PEACH stands for People for Ethical Alternatives for Children’s Health.

"I am an activist," BrightSpirit said. "This is using food as a form of social activism."

To that end, the box delivery system was a way to reach more people and to make the system easier for people to use. For every 28 deliveries requested weekly, PEACH will hire a staff member, turning many of the organization’s 30 volunteers into paid staff.

And in an attempt to practice what they preach, BrightSpirit said, the workers will be hired at a "living wage" of $12 an hour.

BrightSpirit’s motivation for healthier living came with the birth of her first child. Suddenly, she said, she had this tiny being that relied totally on her. She started worrying about what she was putting into her daughter’s body.

"You’re looking at food and clothing and gosh, what’s in the air?" she said.

She went on to study biology at Texas Womens University, and that launched 20 years of personal research into the pollutants in our air, our food and the products we use. She was shocked to discover the level of chemicals in average consumer products and foods, even in packaging on supposedly organic items.

"I felt so cheated," she said.

Eventually BrightSpirit became an organic farmer in Davenport, Wash. Poor and with six children, she was receiving food stamps and benefits from the state Women, Infants and Children program. She was dismayed to learn she couldn’t use her vouchers to buy organic products, so she launched what became a two-year effort to convince the state to accept organic products in the WIC program.

It culminated with what BrightSpirit says was a pivotal moment in her career. Eventually the WIC program allowed vouchers to be used for organic milk, due to the extensive letter-writing and petition campaign pushed by BrightSpirit and others.

Kim Wallace, director of the WIC program, said it was "uncommon for a person with a particular strongly held value to be as tenacious" as BrightSpirit was.
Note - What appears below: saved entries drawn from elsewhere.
(** Modelled from the spec: the numbering of the components (section 4.2).
    The label of pixel [p]: the components are numbered from [lab] on; the
    pixels of a component that is not kept are reset to 0. *)
Fixpoint assign_label (keep : list nat → bool) (comps : list (list nat))
    (lab : N) (p : nat) : N :=
  match comps with
  | [] => 0
  | c :: comps' =>
      if existsb (Nat.eqb p) c then (if keep c then lab else 0%N)
      else assign_label keep comps' (lab + 1)%N p
  end.

(** The labels of the components that are kept, in ascending order. *)
Fixpoint kept_labels (keep : list nat → bool) (comps : list (list nat))
    (lab : N) : list N :=
  match comps with
  | [] => []
  | c :: comps' =>
      (if keep c then [lab] else []) ++ kept_labels keep comps' (lab + 1)%N
  end.

(** The distinct positive values of a label array. *)
Definition positive_labels (px : list N) : list N :=
  remove_dups (filter (fun v => (0 <? v)%N) px).

(** Modelled from the spec: the body of [Label] (regions.h declares it,
    line 58; section 4.2).  Foreground pixels connected under
    [connectivity] form a component; the components are numbered [1..M];
    components outside [[minSize, maxSize]] are reset to 0 and the others
    keep their number; the return value counts the distinct labels left.
    A boundary condition other than the default and "periodic" is rejected,
    a non-binary input is rejected, and dimensionality 0 gives an empty
    labelling. *)
Definition Label (binary : AnyImage) (connectivity minSize maxSize : nat)
    (boundaryCondition : list BoundaryCondition)
  : Result (Image N * nat) :=
  match binary with
  | Binary b =>
      if negb (forallb is_supported boundaryCondition)
      then Throw UnsupportedBoundaryCondition
      else if Dimensionality b =? 0
      then Ok ({| Sizes := Sizes b;
                  Pixels := replicate (length (Pixels b)) 0%N |}, 0)
      else
        let comps := ConnectedComponents b connectivity boundaryCondition in
        let keep := fun c => size_ok minSize maxSize (length c) in
        let out := map (assign_label keep comps 1%N)
                     (seq 0 (length (Pixels b))) in
        Ok ({| Sizes := Sizes b; Pixels := out |},
            length (positive_labels out))
  | _ => Throw NotScalarOrNotBinary
  end.

(** ** [GetObjectLabels] and [Relabel] *)

(** Modelled from the spec: the body of [GetObjectLabels] (regions.h, line
    82; section 4.3): the distinct labels present, restricted to the mask if
    there is one, and without 0 unless [background] is "include".  The
    model returns them in ascending order. *)
Definition GetObjectLabels (label : Image N) (mask : option (Image bool))
    (include_background : bool) : list N :=
  let inside :=
    match mask with
    | None => Pixels label
    | Some m =>
        map fst (filter (fun vm : N * bool => snd vm)
                   (zip (Pixels label) (Pixels m)))
    end in
  merge_sort N.le
    (remove_dups
       (filter (fun v => include_background || (0 <? v)%N) inside)).

(** Modelled from the spec: the body of [Relabel] (regions.h, line 101;
    sections 3 and 4.3): the labels present are renumbered [1..K] in
    ascending order of their original value; background stays 0. *)
Definition Relabel (label : Image N) : Image N :=
  let labels := GetObjectLabels label None false in
  {| Sizes := Sizes label;
     Pixels := map (fun v => if (v =? 0)%N then 0%N
                             else N.of_nat (S (find_index (N.eqb v) labels)))
                 (Pixels label) |}.

(** The part of [Image::View] the header uses: the image referred to
    ([Reference()]), the mask of the view ([Mask()], a raw image when the
    view has none) and the offsets of a view by indices ([Offsets()]). *)
Record View : Type := {
  Reference : Image N;
  Mask : option (Image bool);
  Offsets : list nat
}.

(** Modelled from the spec: the conversion [Image( label )] of a view
    (declared outside the header; section 4.3, "first materializing a
    contiguous copy"; the comment on line 95 says "we copy the data over
    to a new image"): a new 1D image with the pixels at the offsets. *)
Definition Image_of_View (label : View) : Image N :=
  {| Sizes := [length (Offsets label)];
     Pixels := map (fun o => nth o (Pixels (Reference label)) 0%N)
                 (Offsets label) |}.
Wallace was also impressed with BrightSpirit’s willingness to pursue change through WIC’s established procedures.

"This was the first time an organic product was included in the WIC program in Washington," Wallace said. Concerns about adding organic products mostly center around cost. However, Wallace said it was a risk WIC was willing to take, largely because of all the petitions, letters and emails presented by BrightSpirit’s group from people saying they wanted organic milk.
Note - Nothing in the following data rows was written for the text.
(** * Subzero: the PNaCl bitcode reader and the ARM32 instruction model

    A shallow embedding of the parts of [PNaClTranslator.cpp] and
    [IceInstARM32.cpp] that the properties below are about, followed by
    the properties themselves.

    Conventions of the embedding:
    - a C++ unsigned or signed integer is a [Z]; every narrowing
      conversion and every wrap-around is written with [to_uint32],
      [to_int32] or [to_uint64];
    - a [std::vector] is a [list], read with stdpp's lookup [!!] and
      written with [<[i:=x]>];
    - a pointer that may be null is an [option];
    - a pointer to a [CfgNode] is the index of the node in the node list
      of its [Cfg];
    - [assert] statements are not part of the model: they have no effect
      in a build with [NDEBUG]. *)

From Stdlib Require Import ZArith Lia List Bool.
From stdpp Require Import base list strings pretty.

Local Open Scope Z_scope.

(** ** Machine integers *)

Definition to_uint32 (z : Z) : Z := z mod 2^32.

Definition to_uint64 (z : Z) : Z := z mod 2^64.

(** Conversion to [int32_t]: the two's complement reading of the low 32
    bits. *)
Definition to_int32 (z : Z) : Z := (z + 2^31) mod 2^32 - 2^31.

(** [a << n] and [a >> n] on [int]: the left shift keeps the low 32 bits,
    read in two's complement, and the right shift is arithmetic.  A shift
    count of 32 or more is undefined in C++; the functions are then not
    used to state anything. *)
Definition int32_shl (a n : Z) : Z := to_int32 (Z.shiftl a n).

Definition int32_shr (a n : Z) : Z := Z.shiftr a n.

(** ** Utils (IceUtils.h) *)

Module Utils.

(** Modelled from the spec: [Utils::rotateLeft32] is declared in
    IceUtils.h, which is not among the sources; the spec calls it
    "rotating left" a 32-bit immediate.  The shift count is in [0, 31]. *)
Definition rotateLeft32 (value shift : Z) : Z :=
  if shift =? 0 then value
  else Z.lor (to_uint32 (Z.shiftl value shift)) (Z.shiftr value (32 - shift)).

(** Modelled from the spec: [Utils::rotateRight32], from the same header;
    the spec calls it "rotating right". *)
Definition rotateRight32 (value shift : Z) : Z :=
  if shift =? 0 then value
  else Z.lor (Z.shiftr value shift) (to_uint32 (Z.shiftl value (32 - shift))).

End Utils.

(** ** ARM32 operands and branches (IceInstARM32.cpp) *)

Module ARM32.

(** [OperandARM32FlexImm::canHoldImm].  The two out-parameters are written
    only on the paths that return [true]: [Some (RotateAmt, Immed_8)] is
    [true] with these outputs, [None] is [false].  The [for] loop runs
    over the rotation counts that are left. *)
Fixpoint canHoldImm_loop (Rots : list Z) (Immediate : Z) : option (Z * Z) :=
  match Rots with
  | [] => None
  | Rot :: Rots' =>
      let Imm8 := Utils.rotateLeft32 Immediate (2 * Rot) in
      if Imm8 <=? 255 then Some (Rot, Imm8)
      else canHoldImm_loop Rots' Immediate
  end.

Definition canHoldImm (Immediate : Z) : option (Z * Z) :=
  if Immediate <=? 255 then Some (0, Immediate)
  else canHoldImm_loop (seqZ 1 15) Immediate.

Section Branch.

(** [CondARM32::Cond] and the table [InstARM32CondAttributes] are
    generated from ICEINSTARM32COND_TABLE (IceInstARM32.def), which is
    not among the sources: the type of condition codes, the code [AL]
    and the column [Opposite] of the table are parameters. *)
Context {Cond : Type} `{EqDecision Cond}.
Variable AL : Cond.
Variable Opposite : Cond -> Cond.

Definition getOppositeCondition (C : Cond) : Cond := Opposite C.

(** The fields of [InstARM32Br] that [optimizeBranch] reads or writes;
    [Deleted] is the flag of the base class [Inst] set by
    [setDeleted]. *)
Record InstARM32Br := mkBr {
  TargetTrue : option nat;
  TargetFalse : option nat;
  Label : option nat;
  Predicate : Cond;
  Deleted : bool
}.

(** Modelled from the spec: [isUnconditionalBranch] is defined in
    IceInstARM32.h, which is not among the sources; the spec says that
    [AL] denotes "always", and [dump] prints the unconditional form
    exactly when the predicate is [AL]. *)
Definition isUnconditionalBranch (Br : InstARM32Br) : bool :=
  bool_decide (Predicate Br = AL).

Definition setDeleted (Br : InstARM32Br) : InstARM32Br :=
  mkBr (TargetTrue Br) (TargetFalse Br) (Label Br) (Predicate Br) true.

(** [InstARM32Br::optimizeBranch]: the returned flag and the instruction
    after the call. *)
Definition optimizeBranch (Br : InstARM32Br) (NextNode : option nat)
  : bool * InstARM32Br :=
  match NextNode with
  | None => (false, Br)
  | Some _ =>
    match Label Br with
    | Some _ => (false, Br)
    | None =>
      match TargetFalse Br with
      | None => (false, Br)
      | Some _ =>
        if isUnconditionalBranch Br
           && bool_decide (TargetFalse Br = NextNode)
        then (true, setDeleted Br)
        else if bool_decide (TargetFalse Br = NextNode)
        then (true, mkBr (TargetTrue Br) None (Label Br) (Predicate Br)
                         (Deleted Br))
        else if bool_decide (TargetTrue Br = NextNode)
        then (true, mkBr (TargetFalse Br) None (Label Br)
                         (getOppositeCondition (Predicate Br))
                         (Deleted Br))
        else (false, Br)
      end
    end
  end.

(** [InstARM32Br::repointEdges]: the returned flag and the instruction
    after the call.  The nodes are compared as pointers. *)
Definition repointEdges (Br : InstARM32Br) (OldNode NewNode : option nat)
  : bool * InstARM32Br :=
  let Found := false in
  let '(TargetFalse', Found) :=
    if bool_decide (TargetFalse Br = OldNode) then (NewNode, true)
    else (TargetFalse Br, Found) in
  let '(TargetTrue', Found) :=
    if bool_decide (TargetTrue Br = OldNode) then (NewNode, true)
    else (TargetTrue Br, Found) in
  (Found, mkBr TargetTrue' TargetFalse' (Label Br) (Predicate Br)
               (Deleted Br)).

End Branch.

(** The ARM condition codes, with the opposite of each: the instance of
    the table used in the examples below. *)
Inductive CondARM32 :=
  EQ | NE | CS | CC | MI | PL | VS | VC | HI | LS | GE | LT | GT | LE
  | AL | kNone.

#[global] Instance CondARM32_eq_dec : EqDecision CondARM32.
Proof. solve_decision. Defined.

Definition CondARM32_Opposite (C : CondARM32) : CondARM32 :=
  match C with
  | EQ => NE | NE => EQ | CS => CC | CC => CS | MI => PL | PL => MI
  | VS => VC | VC => VS | HI => LS | LS => HI | GE => LT | LT => GE
  | GT => LE | LE => GT | AL => kNone | kNone => kNone
  end.

End ARM32.

(** ** The ICE intermediate representation *)

Module Ice.

(** [Ice::Type]. *)
Inductive IceType :=
  | IceType_void | IceType_i1 | IceType_i8 | IceType_i16 | IceType_i32
  | IceType_i64 | IceType_f32 | IceType_f64
  | IceType_v4i1 | IceType_v8i1 | IceType_v16i1 | IceType_v16i8
  | IceType_v8i16 | IceType_v4i32 | IceType_v4f32.

#[global] Instance IceType_eq_dec : EqDecision IceType.
Proof. solve_decision. Defined.

(** Modelled from the spec: the properties of the types come from
    ICETYPE_TABLE (IceTypes.def), which is not among the sources.  The
    spec names the primitive set; a vector type [vNxx] has [N] elements
    of type [xx]. *)
Definition isVectorType (Ty : IceType) : bool :=
  match Ty with
  | IceType_v4i1 | IceType_v8i1 | IceType_v16i1 | IceType_v16i8
  | IceType_v8i16 | IceType_v4i32 | IceType_v4f32 => true
  | _ => false
  end.

(** Modelled from the spec: see [isVectorType]. *)
Definition typeNumElements (Ty : IceType) : Z :=
  match Ty with
  | IceType_v4i1 | IceType_v4i32 | IceType_v4f32 => 4
  | IceType_v8i1 | IceType_v8i16 => 8
  | IceType_v16i1 | IceType_v16i8 => 16
  | _ => 1
  end.

(** Modelled from the spec: see [isVectorType]. *)
Definition typeElementType (Ty : IceType) : IceType :=
  match Ty with
  | IceType_v4i1 | IceType_v8i1 | IceType_v16i1 => IceType_i1
  | IceType_v16i8 => IceType_i8
  | IceType_v8i16 => IceType_i16
  | IceType_v4i32 => IceType_i32
  | IceType_v4f32 => IceType_f32
  | _ => Ty
  end.

(** Modelled from the spec: the integer family, scalars and vectors. *)
Definition isIntegerType (Ty : IceType) : bool :=
  match Ty with
  | IceType_i1 | IceType_i8 | IceType_i16 | IceType_i32 | IceType_i64
  | IceType_v4i1 | IceType_v8i1 | IceType_v16i1 | IceType_v16i8
  | IceType_v8i16 | IceType_v4i32 => true
  | _ => false
  end.

(** Modelled from the spec: the scalar integer types. *)
Definition isScalarIntegerType (Ty : IceType) : bool :=
  isIntegerType Ty && negb (isVectorType Ty).

(** Modelled from the spec: the floating family, scalars and vectors. *)
Definition isFloatingType (Ty : IceType) : bool :=
  match Ty with
  | IceType_f32 | IceType_f64 | IceType_v4f32 => true
  | _ => false
  end.

(** Modelled from the spec: the size in bytes of a value of the type; a
    vector fills a 128-bit register. *)
Definition typeWidthInBytes (Ty : IceType) : Z :=
  match Ty with
  | IceType_void => 0
  | IceType_i1 | IceType_i8 => 1
  | IceType_i16 => 2
  | IceType_i32 | IceType_f32 => 4
  | IceType_i64 | IceType_f64 => 8
  | _ => 16
  end.

(** Modelled from the spec: "[i1] counts as 1 bit and other scalars as
    size-in-bytes × 8". *)
Definition getScalarIntBitWidth (Ty : IceType) : Z :=
  if decide (Ty = IceType_i1) then 1 else typeWidthInBytes Ty * 8.

(** Modelled from the spec: "result type is [i1] for scalars or a boolean
    vector of the same element count"; [void] has no comparison. *)
Definition getCompareResultType (Ty : IceType) : IceType :=
  match Ty with
  | IceType_void => IceType_void
  | IceType_v4i1 | IceType_v4i32 | IceType_v4f32 => IceType_v4i1
  | IceType_v8i1 | IceType_v8i16 => IceType_v8i1
  | IceType_v16i1 | IceType_v16i8 => IceType_v16i1
  | _ => IceType_i1
  end.

(** Modelled from the spec: "the target pointer type"; PNaCl pointers
    are 32 bits wide. *)
Definition getPointerType : IceType := IceType_i32.

(** Modelled from the spec: the printable names of the types, as the
    spec writes them. *)
Definition typeString (Ty : IceType) : string :=
  match Ty with
  | IceType_void => "void" | IceType_i1 => "i1" | IceType_i8 => "i8"
  | IceType_i16 => "i16" | IceType_i32 => "i32" | IceType_i64 => "i64"
  | IceType_f32 => "f32" | IceType_f64 => "f64"
  | IceType_v4i1 => "v4i1" | IceType_v8i1 => "v8i1"
  | IceType_v16i1 => "v16i1" | IceType_v16i8 => "v16i8"
  | IceType_v8i16 => "v8i16" | IceType_v4i32 => "v4i32"
  | IceType_v4f32 => "v4f32"
  end.

(** [Ice::FuncSigType]: a return type and the argument types. *)
Record FuncSigType := mkFuncSigType {
  SigReturnType : IceType;
  SigArgList : list IceType
}.

(** [Ice::InstArithmetic::OpKind]. *)
Module InstArithmetic.
Inductive OpKind :=
  | Add | Fadd | Sub | Fsub | Mul | Fmul | Udiv | Sdiv | Fdiv
  | Urem | Srem | Frem | Shl | Lshr | Ashr | And | Or | Xor.
End InstArithmetic.

(** [Ice::InstCast::OpKind]. *)
Module InstCast.
Inductive OpKind :=
  | Trunc | Zext | Sext | Fptoui | Fptosi | Uitofp | Sitofp
  | Fptrunc | Fpext | Bitcast.
End InstCast.

(** Modelled from the spec: [InstCast::getCastName] reads the names from
    ICEINSTCAST_TABLE (IceInst.def), which is not among the sources; the
    spec lists them. *)
Definition getCastName (Kind : InstCast.OpKind) : string :=
  match Kind with
  | InstCast.Trunc => "trunc" | InstCast.Zext => "zext"
  | InstCast.Sext => "sext" | InstCast.Fptoui => "fptoui"
  | InstCast.Fptosi => "fptosi" | InstCast.Uitofp => "uitofp"
  | InstCast.Sitofp => "sitofp" | InstCast.Fptrunc => "fptrunc"
  | InstCast.Fpext => "fpext" | InstCast.Bitcast => "bitcast"
  end.

(** [Ice::InstIcmp::ICond] and [Ice::InstFcmp::FCond]. *)
Module InstIcmp.
Inductive ICond :=
  | Eq | Ne | Ugt | Uge | Ult | Ule | Sgt | Sge | Slt | Sle.
End InstIcmp.

Module InstFcmp.
Inductive FCond :=
  | False | Oeq | Ogt | Oge | Olt | Ole | One | Ord
  | Ueq | Ugt | Uge | Ult | Ule | Une | Uno | True.
End InstFcmp.

(** Operands.  A variable ([Ice::Variable]) is identified by the number that
    [Cfg::makeVariable] gave it; constants are pooled by the global
    context, so that equal constants are the same object. *)
Inductive Operand :=
  | IceVariable (Number : nat) (Ty : IceType)
  | ConstantRelocatable (Offset : Z) (Name : string) (SuppressMangling : bool)
  | ConstantInteger32 (Ty : IceType) (Value : Z)
  | ConstantInteger64 (Value : Z)
  | ConstantFloat (Bits : Z)
  | ConstantDouble (Bits : Z)
  | ConstantUndef (Ty : IceType).

#[global] Instance Operand_eq_dec : EqDecision Operand.
Proof. solve_decision. Defined.

Definition getType (Op : Operand) : IceType :=
  match Op with
  | IceVariable _ Ty => Ty
  | ConstantRelocatable _ _ _ => getPointerType
  | ConstantInteger32 Ty _ => Ty
  | ConstantInteger64 _ => IceType_i64
  | ConstantFloat _ => IceType_f32
  | ConstantDouble _ => IceType_f64
  | ConstantUndef Ty => Ty
  end.

(** The high-level instructions that the function parser creates. *)
Inductive Inst :=
  | InstArithmetic (Op : InstArithmetic.OpKind) (Dest Source1 Source2 : Operand)
  | InstCast (Kind : InstCast.OpKind) (Dest Source : Operand)
  | InstSelect (Dest Condition SourceTrue SourceFalse : Operand)
  | InstExtractElement (Dest Source1 Source2 : Operand)
  | InstInsertElement (Dest Source1 Source2 Source3 : Operand)
  | InstIcmp (Condition : InstIcmp.ICond) (Dest Source1 Source2 : Operand)
  | InstFcmp (Condition : InstFcmp.FCond) (Dest Source1 Source2 : Operand)
  | InstRet (RetValue : option Operand)
  | InstBr (Target : nat)
  | InstBrCond (Source : Operand) (TargetTrue TargetFalse : nat)
  | InstSwitch (NumCases : Z) (Source : Operand) (LabelDefault : nat)
               (Cases : list (Z * nat))
  | InstUnreachable
  | InstPhi (MaxSrcs : Z) (Dest : Operand) (Args : list (Operand * nat))
  | InstAlloca (ByteCount : Operand) (AlignInBytes : Z) (Dest : Operand)
  | InstLoad (Dest SourceAddr : Operand) (Align : Z)
  | InstStore (Data Addr : Operand) (Align : Z)
  | InstCall (NumArgs : Z) (Dest : option Operand) (CallTarget : Operand)
             (HasTailCall : bool) (Args : list Operand)
  | InstIntrinsicCall (NumArgs : Z) (Dest : option Operand)
                      (CallTarget : Operand) (Info : Z) (Args : list Operand)
  | InstAssign (Dest Source : Operand).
That success made BrightSpirit believe in one person’s ability to effect large-scale change. "I was floored. I’m just this poverty-striken farm mom and I’m talking to these important people."

One policy of PEACH is not to criticize products without offering alternatives. For example, BrightSpirit said, instead of using chemical-laden window cleaners, people can use vinegar and water or lemon juice. PEACH publishes a monthly newsletter, PEACH Pulp, in which it offers product reviews and alternative choices, along with recipes and other items.

BrightSpirit also teaches classes on how to research the ingredients in products. She teaches her volunteers not to judge their customers’ food choices because everyone makes change at their own pace.

One day, she hopes to develop a database with information on thousands of products, where people can research the items they use and consume.

"The work," she said, "is vast and synergistic and really bigger than life, considering how young it is."